Metastatic biopsy programmes combined with advances in genomic sequencing have provided new insights into the molecular landscape of castration-resistant prostate cancer (CRPC), identifying actionable targets, and emerging resistance mechanisms. The detection of DNA repair aberrations, such as mutation of BRCA2, could help select patients for poly(ADP-ribose) polymerase (PARP) inhibitor or platinum chemotherapy, and mismatch repair gene defects and microsatellite instability have been associated with responses to checkpoint inhibitor immunotherapy. Poor prognostic features, such as the presence of RB1 deletion, might help guide future therapeutic strategies. Our understanding of the molecular features of CRPC is now being translated into the clinic in the form of increased molecular testing for use of these agents and for clinical trial eligibility.
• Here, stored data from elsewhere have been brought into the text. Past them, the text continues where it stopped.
(* ===== verification/Xattr.v ===== *)
(** Extended attributes (fsck/xattr.c, fsck/xattr.h): the list of attributes of an inode,
    which begins in the tail of the inode block and goes on in a node block of its own.

    The list is handled in one buffer, [txattr_addr]: the inline part, then the whole node
    block. A [struct f2fs_xattr_entry *] is an offset in that buffer. [read_all_xattrs] asks
    fsck to check the node if the program is fsck, so the state is that of FsckWalk. *)
From Stdlib Require Import ZArith Lia List Bool.
From stdpp Require Import base numbers list gmap.
From S2P Require Import Prelude Codec Bits Crc Node Dir Superblock Mkfs Checkpoint Nat Segment Fsck FileData FileTree FsckWalk DirVol FsckRun NodeAlloc FileMove.

(** * Format *)

Definition F2FS_XATTR_MAGIC : Z := 0xF2F52011.
Definition ofs_h_magic : Z := 0.
Definition ofs_h_refcount : Z := 4.
(** [sizeof] of [struct f2fs_xattr_header] and of [struct f2fs_xattr_entry]. *)
Definition XATTR_HDR_SIZE : Z := 24.
Definition XATTR_ENTRY_SIZE : Z := 4.
Definition ofs_e_name_index : Z := 0.
Definition ofs_e_name_len : Z := 1.
Definition ofs_e_value_size : Z := 2.
Definition ofs_e_name : Z := 4.

Definition XATTR_ROUND : Z := 3.
Definition XATTR_ALIGN (size : Z) : Z := Z.land (size + XATTR_ROUND) (Z.lnot XATTR_ROUND).
Definition MIN_OFFSET : Z := XATTR_ALIGN (F2FS_BLKSIZE - 24 - 4).
Definition MAX_VALUE_LEN : Z := MIN_OFFSET - XATTR_HDR_SIZE - XATTR_ENTRY_SIZE.
Definition F2FS_XATTR_INDEX_SECURITY : Z := 6.
Definition XATTR_CREATE : Z := 1.
Definition XATTR_REPLACE : Z := 2.
Definition ERANGE : Z := 34.
Definition ENODATA : Z := 61.

Definition IS_XATTR_LAST_ENTRY (base : list Z) (entry : Z) : res bool := w ← get_le32 base entry; Ok (w =? 0).
Definition XATTR_FIRST_ENTRY : Z := XATTR_HDR_SIZE.
Definition ENTRY_SIZE (base : list Z) (entry : Z) : res Z :=
  n ← rd base (entry + ofs_e_name_len);
  s ← get_le16 base (entry + ofs_e_value_size);
  Ok (XATTR_ALIGN (XATTR_ENTRY_SIZE + n + s)).
Definition XATTR_NEXT_ENTRY (base : list Z) (entry : Z) : res Z := s ← ENTRY_SIZE base entry; Ok (entry + s).

(** * Reading *)

(** The offset in the inode block. *)
Definition inline_xattr_addr (feature : Z) (inode : list Z) : res Z :=
  n ← get_inline_xattr_addrs feature inode; Ok (ofs_i_addr + 4 * (DEF_ADDRS_PER_INODE - n)).
Definition inline_xattr_size (feature : Z) (inode : list Z) : res Z :=
  n ← get_inline_xattr_addrs feature inode; Ok (n * 4).

(** The check of the node that fsck makes; false is the return with [NULL]. *)
Definition check_xattr_nid (c : fsck_conf) (st : fsck_st) (xnid : Z) : res (fsck_st * bool) :=
  if is_fsck (g_func (sg (v_seg (fk_vol st)))) && negb (xnid =? 0) then
    '(st, r) ← sanity_check_nid c st xnid F2FS_FT_XATTR TYPE_XATTR;
    Ok (st, match r with Some _ => true | None => false end)
  else Ok (st, true).

(** The attributes of [inode] in one buffer. *)
Definition gather_xattrs (v : vol) (inode : list Z) (xnid : Z) : res (list Z) :=
  inline_size ← inline_xattr_size (v_feature v) inode;
  from ← inline_xattr_addr (v_feature v) inode;
  inl ← rd_bytes inode from (Z.to_nat inline_size);
  blk ← (if negb (xnid =? 0) then ni ← vol_node_info v xnid; vol_read v (ni_blk_addr ni) else Ok (replicate 4096 0));
  Ok (inl ++ blk).

Definition read_all_xattrs (c : fsck_conf) (st : fsck_st) (inode : list Z) : res (fsck_st * option (list Z)) :=
  xnid ← get_le32 inode ofs_i_xattr_nid;
  '(st, ok) ← check_xattr_nid c st xnid;
  if negb ok then Ok (st, None)
  else
    b ← gather_xattrs (fk_vol st) inode xnid;
    magic ← get_le32 b ofs_h_magic;
    b ← (if negb (magic =? F2FS_XATTR_MAGIC) then
           b ← set_le32 b ofs_h_magic F2FS_XATTR_MAGIC; set_le32 b ofs_h_refcount 1
         else Ok b);
    Ok (st, Some b).

(** * Searching *)

Definition xattr_matches (base : list Z) (entry index : Z) (name : list Z) : res bool :=
  i ← rd base (entry + ofs_e_name_index);
  if negb (i =? index) then Ok false
  else
    n ← rd base (entry + ofs_e_name_len);
    if negb (n =? Z.of_nat (length name)) then Ok false
    else s ← rd_bytes base (entry + ofs_e_name) (length name); Ok (bool_decide (s = name)).
(** The records of a crawl are those of its detail pages, in order, and
    the counter has moved by their number. *)
Lemma crawl_profiles (ds : list delivery) (self : Spider) :
  profiles (crawl urljoin ds self)
  = (fun '(now, response) => record_of now response) <$> detail_pages ds
  /\ total_profiles (self_after (crawl urljoin ds self))
     = (total_profiles self + Z.of_nat (length (detail_pages ds)))%Z.
Proof.
  revert self. induction ds as [|d ds IH]; intros self.
  - cbn. split; [reflexivity|lia].
  - rewrite profiles_crawl_cons, crawl_cons. cbn [self_after].
    destruct (dispatch_profiles d self) as [Hp Hc].
    destruct (IH (self_after (dispatch urljoin d self))) as [Hp' Hc'].
    rewrite Hp, Hp', Hc', Hc.
    change (d :: ds) with ([d] ++ ds). unfold detail_pages.
    rewrite omap_app, fmap_app, length_app. split; [reflexivity|lia].
Qed.

End Crawl.

(** * The claims *)

(** ** Retry and give-up *)

(** C1. A failed request with attempt count [a] is retried after a sleep of
    exactly [2^a] seconds when [a] is 0, 1 or 2, and is given up (nothing
    slept, nothing yielded) when [a >= 3]. A request that keeps failing is
    therefore retried after 1, 2 and 4 seconds, a strictly increasing
    sequence, and then dropped. *)
Theorem errback_backoff_policy (failure : Failure.t) (self : Spider) (a : N) :
  attempts failure = a ->
  let o := errback failure self in
  ((a < 3)%N ->
     sleeps o = [(2 ^ a)%N]
     /\ requests o = [Request.copy_with_retry_times (Failure.request failure) (a + 1)])
  /\ ((3 <= a)%N -> sleeps o = [] /\ yielded o = [])
  /\ (forall urljoin request,
        retry_times (Request.meta request) = None ->
        let o4 := crawl urljoin
                    [ Failed (failed_on request 0); Failed (failed_on request 1);
                      Failed (failed_on request 2); Failed (failed_on request 3) ]
                    self in
        sleeps o4 = [1; 2; 4]%N
        /\ requests o4 = Failure.request <$> [ failed_on request 1;
                                              failed_on request 2;
                                              failed_on request 3 ])
  /\ (forall failure', (a < attempts failure' < 3)%N ->
        exists d d', sleeps o = [d] /\ sleeps (errback failure' self) = [d']
                     /\ (d < d')%N).
Proof.
  intros Ha o. subst o. unfold attempts in *.
  split; [|split; [|split]].
  - intros Hlt. rewrite errback_retry by (rewrite Ha; assumption).
    rewrite Ha. split; reflexivity.
  - intros Hge. rewrite errback_giveup by (rewrite Ha; assumption).
    split; reflexivity.
  - intros urljoin [u cb eb [pw pm pc rt]] Hrt.
    cbn in Hrt. subst rt. split; reflexivity.
  - intros failure' [H1 H2].
    exists (2 ^ a)%N,
      (2 ^ default 0%N (retry_times (Request.meta (Failure.request failure'))))%N.
    rewrite !errback_retry by (rewrite ?Ha; lia).
    rewrite Ha. repeat split. apply N.pow_lt_mono_r; lia.
Qed.

Lemma errback_backoff_policy_witness :
  sleeps (errback (failed_on Sample.request 2) init) = [4%N]
  /\ requests (errback (failed_on Sample.request 2) init)
     = [Request.copy_with_retry_times Sample.request 3].
Proof.
  destruct (errback_backoff_policy (failed_on Sample.request 2) init 2 eq_refl)
    as [H _].
  apply H. reflexivity.
Defined.

(** ** The end of a run *)

Lemma on_spider_closed_run (self : Spider) :
  on_spider_closed self
  = Outcome
      [ Log INFO ("[spider_closed] " +:+ spider_name +:+ " finished; profiles scraped: "
                  +:+ Py.str_of_Z (total_profiles self)) ]
      self
      (if (total_profiles self =? 0)%Z
       then inl (CloseSpider "No profiles scraped — shutting down")
       else inr tt).
Proof.
  unfold on_spider_closed. rewrite !bind_run. cbn [read_self log emit result trace self_after].
  destruct (total_profiles self =? 0)%Z; reflexivity.
Qed.

Lemma run_unfold (urljoin : Response.t -> string -> string) (ds : list delivery) :
  profiles (run urljoin ds) = profiles (crawl urljoin ds init)
  /\ result (run urljoin ds)
     = (if (Z.of_nat (length (detail_pages ds)) =? 0)%Z
        then inl (CloseSpider "No profiles scraped — shutting down")
        else inr tt).
Proof.
  unfold run. rewrite bind_run, crawl_result, on_spider_closed_run.
  cbn [trace self_after result].
  destruct (crawl_profiles urljoin ds init) as [_ Hc]. rewrite Hc.
  split.
  - unfold profiles, yielded. cbn [trace]. rewrite !omap_app. cbn. apply app_nil_r.
  - reflexivity.
Qed.

(** C2. When the crawl is over, [on_spider_closed] raises [CloseSpider]
    exactly when no profile was emitted during the run; a run that emitted
    at least one profile ends without it. The handler itself raises exactly
    when the counter is 0. *)
Theorem empty_run_reported (urljoin : Response.t -> string -> string)
    (ds : list delivery) :
  let o := run urljoin ds in
  (result o = inl (CloseSpider "No profiles scraped — shutting down")
   <-> length (profiles o) = 0%nat)
  /\ (1 <= length (profiles o) -> result o = inr tt)
  /\ (forall self,
        result (on_spider_closed self)
        = inl (CloseSpider "No profiles scraped — shutting down")
        <-> total_profiles self = 0%Z).
Proof.
  intros o. subst o. destruct (run_unfold urljoin ds) as [Hp Hr].
  destruct (crawl_profiles urljoin ds init) as [Hc _].
  rewrite Hp, Hr, Hc, length_fmap.
  split; [|split].
  - destruct (Z.eqb_spec (Z.of_nat (length (detail_pages ds))) 0) as [H|H];
      split; intros H'; try reflexivity; try discriminate; lia.
  - intros H'.
    destruct (Z.eqb_spec (Z.of_nat (length (detail_pages ds))) 0) as [H|H];
      [lia | reflexivity].
  - intros self. rewrite on_spider_closed_run. cbn [result].
    destruct (Z.eqb_spec (total_profiles self) 0); split; congruence.
Qed.

Lemma empty_run_reported_witness :
  result (run Sample.urljoin [Rendered CbParseProfile Sample.clock Sample.bare_page])
  = inr tt.
Proof.
  destruct (empty_run_reported Sample.urljoin
              [Rendered CbParseProfile Sample.clock Sample.bare_page])
    as [_ [H _]].
  apply H. vm_compute. lia.
Defined.

(** C3, as the claim states it, fails: giving up moves no counter. After the
    give-up of a request that failed with three retries behind it, no
    quantity read off the spider has grown by one. *)
Lemma giveup_counts_nothing :
  ~ exists counter : Spider -> Z,
      counter (self_after (errback Sample.exhausted init)) = (counter init + 1)%Z.
Proof.
  intros [counter H].
  change (self_after (errback Sample.exhausted init)) with init in H. lia.
Qed.

(** C3, amended. A request that fails with attempt count [>= 3] is dropped:
    [errback] logs the failure and the give-up, yields and sleeps nothing,
    raises nothing and leaves the spider as it was; the crawl goes on with
    the deliveries that remain. *)
Theorem errback_giveup_drops (failure : Failure.t) (self : Spider) :
  (3 <= attempts failure)%N ->
  let o := errback failure self in
  yielded o = [] /\ sleeps o = [] /\ result o = inr tt /\ self_after o = self
  /\ (level_of <$> logs o) = [ERROR; WARNING]
  /\ (forall urljoin rest,
        let o' := crawl urljoin (Failed failure :: rest) self in
        trace o' = trace o ++ trace (crawl urljoin rest self)
        /\ self_after o' = self_after (crawl urljoin rest self)
        /\ result o' = inr tt).
Proof.
  intros H o. subst o. unfold attempts in H.
  rewrite errback_giveup by assumption.
  do 5 (split; [reflexivity|]).
  intros urljoin rest o'. subst o'.
  rewrite crawl_cons. cbn [dispatch trace self_after result].
  rewrite errback_giveup by assumption.
  split; [reflexivity|]. split; [reflexivity|]. apply crawl_result.
Qed.

Lemma errback_giveup_drops_witness :
  yielded (errback Sample.exhausted init) = []
  /\ self_after (errback Sample.exhausted init) = init.
Proof.
  destruct (errback_giveup_drops Sample.exhausted init) as (H1 & _ & _ & H2 & _).
  - cbn. lia.
  - split; [exact H1 | exact H2].
Defined.

(** ** Pagination *)

(** C4, as the claim states it, fails: a disabled next control still makes
    [parse_search] ask for the next page. *)
Lemma disabled_next_still_advances :
  enabled_next_control Sample.page_next_disabled = false
  /\ advance_requests (parse_search Sample.urljoin Sample.page_next_disabled init)
     = [next_page Sample.page_next_disabled].
Proof. split; vm_compute; reflexivity. Qed.

(** C4, amended. [parse_search] yields a request for the next page only
    when a [button[aria-label='Next']] is in the page, disabled or not, and
    at most one. A page without the button gets none, whatever its result
    entries are. When the button is there and the callback runs to its end
    (no profile link and not the URL of the page is refused by [Request]),
    exactly one such request is yielded, also for a page without a single
    entry: the missing button alone ends the pagination. *)
Theorem advance_iff_next_button (urljoin : Response.t -> string -> string)
    (response : Response.t) (self : Spider) :
  let o := parse_search urljoin response self in
  (advance_requests o <> [] -> next_button_present response)
  /\ (~ next_button_present response -> advance_requests o = [])
  /\ (next_button_present response ->
      Forall (fun link => valid_url (urljoin response link) = true)
             (profile_links response) ->
      valid_url (Response.url response) = true ->
      advance_requests o = [next_page response] /\ result o = inr tt)
  /\ (length (advance_requests o) <= 1)%nat
  /\ (result_entries Sample.empty_page_with_next = []
      /\ requests (parse_search urljoin Sample.empty_page_with_next self)
         = [next_page Sample.empty_page_with_next])
  /\ (length (result_entries Sample.page_without_next) = 3%nat
      /\ advance_requests (parse_search urljoin Sample.page_without_next self) = []).
Proof.
  intros o. subst o. unfold next_button_present.
  rewrite !advance_requests_parse_search, requests_parse_search.
  split; [|split; [|split; [|split; [|split]]]].
  - unfold advances. intros H.
    destruct (followed urljoin response (profile_links response)).2;
      [congruence|].
    destruct (Dom.css next_button_css (Selector response)); [congruence|discriminate].
  - unfold advances. intros H.
    destruct (Dom.css next_button_css (Selector response)) as [|b l].
    + destruct (followed urljoin response (profile_links response)).2; reflexivity.
    + exfalso. apply H. discriminate.
  - intros Hb Hlinks Hurl. rewrite result_parse_search. unfold advances.
    rewrite (followed_all urljoin response _ Hlinks). cbn [snd].
    destruct (Dom.css next_button_css (Selector response)); [congruence|].
    rewrite Hurl. split; reflexivity.
  - destruct (advances urljoin response); cbn; lia.
  - split; vm_compute; reflexivity.
  - split; [vm_compute; reflexivity|].
    unfold advances.
    destruct (followed urljoin Sample.page_without_next
                (profile_links Sample.page_without_next)).2;
      vm_compute; reflexivity.
Qed.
Genomic testing offers opportunities for improving patient selection for systemic therapies and, ultimately, patient outcomes. However, challenges for precision oncology in advanced prostate cancer still remain, including the contribution of tumour heterogeneity, the timing and potential cooperation of multiple driver gene aberrations, and diverse resistant mechanisms. Defining the optimal use of molecular biomarkers in the clinic, including tissue-based and liquid biopsies, is a rapidly evolving field. A number of targetable molecular alterations and resistance mechanisms have been identified in metastatic castration-resistant prostate cancer (mCRPC). As our understanding of the genomic landscape of mCRPC increases, biomarker-driven clinical trials investigating targeted therapies will enable an increasingly personalized approach to its treatment.